(** ** Update *)

Definition _batch_update_tools (tools : list string) : M bool :=
  let tools_str := join " " tools in
  let update_cmd := "apt install --only-upgrade -y " ++ tools_str in
  print (Colors.CYAN ++ "[*] Updating tools... This may take a while." ++ Colors.RESET) ;;
  r <- run_command update_cmd true true ;;
  t <- unpack3 r ;;
  let '(result, stdout, stderr) := t in
  if result =? 0 then
    let success_msg := "Successfully updated all tools" in
    print (Colors.GREEN ++ "[+] " ++ success_msg ++ Colors.RESET) ;;
    ret true
  else if str_in "Could not resolve" stderr || str_in "Failed to fetch" stderr then
    let error_msg := "Network error while updating tools: Could not fetch packages" in
    print (Colors.RED ++ "[!] " ++ error_msg ++ Colors.RESET) ;;
    raise (simple_exn NetworkError error_msg)
  else if str_in "Permission denied" stderr || str_in "requires root privileges" stderr then
    let error_msg := "Permission denied while updating tools. Please run as root." in
    print (Colors.RED ++ "[!] " ++ error_msg ++ Colors.RESET) ;;
    raise (simple_exn PermissionError error_msg)
  else if str_in "Unable to locate package" stderr then
    let package :=
      match re_search_word_after "Unable to locate package " stderr with
      | Some g => g
      | None => "some packages"
      end in
    let error_msg := "Package " ++ package ++ " not found in the repositories" in
    print (Colors.RED ++ "[!] " ++ error_msg ++ Colors.RESET) ;;
    raise (simple_exn ToolInstallationError error_msg)
  else if str_in "is already the newest version" stderr && str_in "0 upgraded" stderr then
    let info_msg := "All packages are already at their newest version" in
    print (Colors.GREEN ++ "[+] " ++ info_msg ++ Colors.RESET) ;;
    ret true
  else
    let error_msg := "Failed to update some tools" in
    print (Colors.RED ++ "[!] " ++ error_msg ++ Colors.RESET) ;;
    raise (simple_exn ToolInstallationError error_msg).

Definition update_single_tool (tool_name : string) : M bool :=
  try_except
    (let update_cmd := "apt install --only-upgrade -y " ++ tool_name in
     r <- run_command update_cmd true true ;;
     t <- unpack3 r ;;
     let '(result, stdout, stderr) := t in
     modify_shared (fun s => mkShared (completed_tools s + 1) (failed_tools s)
                               (skipped_tools s) (not_installed s) (already_newest s)) ;;
     if negb (result =? 0) then
       if str_in "is already the newest version" stderr then
         modify_shared (fun s => mkShared (completed_tools s) (failed_tools s)
                                   (skipped_tools s) (not_installed s)
                                   (already_newest s + 1)) ;;
         ret true
       else
         modify_shared (fun s => mkShared (completed_tools s)
                                   (failed_tools s ++ [(tool_name, stderr)])
                                   (skipped_tools s) (not_installed s) (already_newest s)) ;;
         ret false
     else ret true)
    (fun e =>
       modify_shared (fun s => mkShared (completed_tools s)
                                 (failed_tools s ++ [(tool_name, str_exn e)])
                                 (skipped_tools s) (not_installed s) (already_newest s)) ;;
       ret false).

Definition _parallel_update_tools (tools : list string) : M bool :=
  print (Colors.CYAN ++ "[*] Updating tools in parallel... This may take a while."
         ++ Colors.RESET) ;;
  let total_tools := len_list tools in
  set_shared fresh_shared ;;
  try_except
    (results <- executor_map update_single_tool tools ;;
     sh <- get_shared ;;
     if all_bools results then
       (if already_newest sh =? len_list tools then
          let info_msg := "All packages are already at their newest version" in
          print (String LF (Colors.GREEN ++ "[+] " ++ info_msg ++ Colors.RESET))
        else
          let success_msg :=
            "Successfully updated all tools"
            ++ (if already_newest sh >? 0
                then " (" ++ str_of_int (already_newest sh)
                     ++ " were already at the newest version)"
                else "") in
          print (String LF (Colors.GREEN ++ "[+] " ++ success_msg ++ Colors.RESET))) ;;
       ret true
     else
       let error_msg := "Failed to update " ++ str_of_int (len_list (failed_tools sh))
                        ++ " out of " ++ str_of_int total_tools ++ " tools" in
       print (String LF (Colors.RED ++ "[!] " ++ error_msg ++ Colors.RESET)) ;;
       for_each (failed_tools sh) (fun entry => print (raw_failure_line entry)) ;;
       raise (simple_exn ToolInstallationError error_msg))
    (fun e =>
       let error_msg := "Error during parallel update: " ++ str_exn e in
       print (String LF (Colors.RED ++ "[!] " ++ error_msg ++ Colors.RESET)) ;;
       raise (simple_exn ToolInstallationError error_msg)).
(** X6: the [cleaned_text] of a result is never longer than 1003 code
    points, and its first 1000 code points are those of the cleaned text of
    the document. *)
Theorem parse_document_cleaned_text_bound (self : parser) (path doc_type : text)
    (use_ml : bool) (res : parse_result) (c : text) :
  parse_document self path doc_type use_ml = Ok res ->
  get_cleaned_text res = Some c ->
  length c <= 1003 /\
  exists raw,
    extract_text path = Ok raw /\
    firstn 1000 c = firstn 1000 (clean_text raw).
Proof.
  intros H Hc. destruct res as [ty pe ci nm en ft c' tm|]; [|discriminate].
  injection Hc as ->.
  apply parse_document_parsed in H as (raw & Hraw & _ & _ & _ & _ & _ & _ & _ & Hc & _).
  split.
  - rewrite Hc. destruct (1000 <? length (clean_text raw))%nat eqn:E.
    + apply Nat.ltb_lt in E. rewrite length_app, firstn_length_le by lia.
      assert (H3 : length (str "...") = 3) by (vm_compute; reflexivity).
      rewrite H3. lia.
    + apply Nat.ltb_ge in E. lia.
  - exists raw. split; [exact Hraw|]. rewrite Hc.
    destruct (1000 <? length (clean_text raw))%nat eqn:E; [|reflexivity].
    apply Nat.ltb_lt in E.
    rewrite firstn_app, firstn_firstn, firstn_length_le by lia.
    rewrite Nat.min_id, Nat.sub_diag. cbn [firstn]. now rewrite app_nil_r.
Qed.

End OrchestratorMore.

(** ** The evaluator, further *)

Section EvaluatorMore.
Import DocumentParser Claims Shapes.
Context {SK : Sklearn} {W : World}.







End EvaluatorMore.

(** ** Training, further *)

Section TrainingMore.
Import DocumentParser Claims.
Context {SK : Sklearn}.

(** X8: whatever the outcome of [train_model], a trained parser stays
    trained, the records already in [training_history] stay in place with at
    most one record added after them, and a call that adds none leaves the
    flag and [last_training_samples] as they were. *)
Theorem train_model_keeps_history (W : World) (self : parser) (df : option dataframe) :
  (is_trained self = true -> is_trained (train_model self df) = true) /\
  (training_history (train_model self df) = training_history self \/
   training_history (train_model self df) = training_history self ++ [record_of W df]) /\
  (training_history (train_model self df) = training_history self ->
   is_trained (train_model self df) = is_trained self /\
   last_training_samples (train_model self df) = last_training_samples self).
Proof.
  destruct (snd (train_model_run self df)) eqn:E.
  - destruct (train_success W self df E) as (Ht & Hh & Hl).
    split; [now intros _|]. split; [now right|].
    intros H. rewrite Hh in H. apply (f_equal (@length _)) in H.
    rewrite length_app in H. cbn [length] in H. lia.
  - destruct (train_failure W self df E) as (Ht & Hh & Hl).
    split; [intros H; now rewrite Ht|]. split; [now left|].
    intros _. split; [exact Ht|exact Hl].
Qed.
====
• _AIM OF THE EXERCISE_
Retype, exactly and in full, the lines above from the one containing "(** ** The evaluator, further *)" through the one containing "flag and [last_training_samples]".

• _ANSWER SPACE_
(** ** The evaluator, further *)

Section EvaluatorMore.
Import DocumentParser Claims Shapes.
Context {SK : Sklearn} {W : World}.







End EvaluatorMore.

(** ** Training, further *)

Section TrainingMore.
Import DocumentParser Claims.
Context {SK : Sklearn}.

(** X8: whatever the outcome of [train_model], a trained parser stays
    trained, the records already in [training_history] stay in place with at
    most one record added after them, and a call that adds none leaves the
    flag and [last_training_samples] as they were. *)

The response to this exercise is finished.